__Saved entries__:
(** * JsonRpcClient: a shallow embedding of [src/src/JsonRpcClient.js]

    The client sits between a transport channel, a message tracker and an
    event emitter.  The definitions below follow the JavaScript source
    function by function; the three collaborators, which live in other
    packages, are represented by the state they expose to the client, and
    the validation done by the JSON-RPC constructors is a parameter. *)

From Stdlib Require Import ZArith List String Bool Lia.
Import ListNotations.
Local Open Scope string_scope.
Set Warnings "-register-all".

(** ** JavaScript values

    Numbers are the integers a JSON-RPC id or error code can hold.  An object
    carries the address that gives it its identity ([===] on objects compares
    references) and the properties an [in] test or a member access can see. *)

Inductive value : Type :=
| VUndefined
| VNull
| VBool (b : bool)
| VNum (n : Z)
| VStr (s : string)
| VObj (addr : nat) (props : list (string * value)).

Definition props := list (string * value).

Inductive exn : Type :=
| TypeError
| LibraryError.      (* thrown by a constructor of [@adt/json-rpc] *)

Inductive result (A : Type) : Type :=
| Ok (a : A)
| Throw (e : exn).
Arguments Ok {A} a.
Arguments Throw {A} e.

Definition bindR {A B} (r : result A) (k : A -> result B) : result B :=
  match r with
  | Ok a => k a
  | Throw e => Throw e
  end.

Declare Scope js_scope.
Delimit Scope js_scope with js.
Notation "x <-? r ; k" := (bindR r (fun x => k))
  (at level 61, r at next level, right associativity) : js_scope.
Notation "' pat <-? r ; k" := (bindR r (fun x => match x with pat => k end))
  (at level 61, pat pattern, r at next level, right associativity) : js_scope.
Local Open Scope js_scope.

(** [typeof v] *)
Definition typeof (v : value) : string :=
  match v with
  | VUndefined => "undefined"
  | VNull => "object"
  | VBool _ => "boolean"
  | VNum _ => "number"
  | VStr _ => "string"
  | VObj _ _ => "object"
  end.

Fixpoint lookup (k : string) (ps : props) : option value :=
  match ps with
  | [] => None
  | (k', v) :: ps' => if k =? k' then Some v else lookup k ps'
  end.

Definition is_some {A} (o : option A) : bool :=
  match o with Some _ => true | None => false end.

(** [k in v]: a TypeError unless [v] is an object. *)
Definition has_prop (k : string) (v : value) : result bool :=
  match v with
  | VObj _ ps => Ok (is_some (lookup k ps))
  | _ => Throw TypeError
  end.

(** The value a member access reads from an object's properties. *)
Definition field (k : string) (ps : props) : value :=
  match lookup k ps with
  | Some x => x
  | None => VUndefined
  end.

(** [v.k]: a TypeError on [null] and [undefined], [undefined] when the
    property is absent. *)
Definition get_prop (k : string) (v : value) : result value :=
  match v with
  | VUndefined | VNull => Throw TypeError
  | VObj _ ps => Ok (field k ps)
  | _ => Ok VUndefined
  end.

(** [o.k = v] on a plain object under construction. *)
Fixpoint set_prop (k : string) (v : value) (ps : props) : props :=
  match ps with
  | [] => [(k, v)]
  | (k', v') :: ps' =>
      if k =? k' then (k, v) :: ps' else (k', v') :: set_prop k v ps'
  end.

(** [a === b] *)
Definition strict_eq (a b : value) : bool :=
  match a, b with
  | VUndefined, VUndefined => true
  | VNull, VNull => true
  | VBool x, VBool y => Bool.eqb x y
  | VNum x, VNum y => Z.eqb x y
  | VStr x, VStr y => String.eqb x y
  | VObj x _, VObj y _ => Nat.eqb x y
  | _, _ => false
  end.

__Your task__: When a line above contains the string "member", copy that line.

__Output__:
    references) and the properties an [in] test or a member access can see. *)
(** The value a member access reads from an object's properties. *)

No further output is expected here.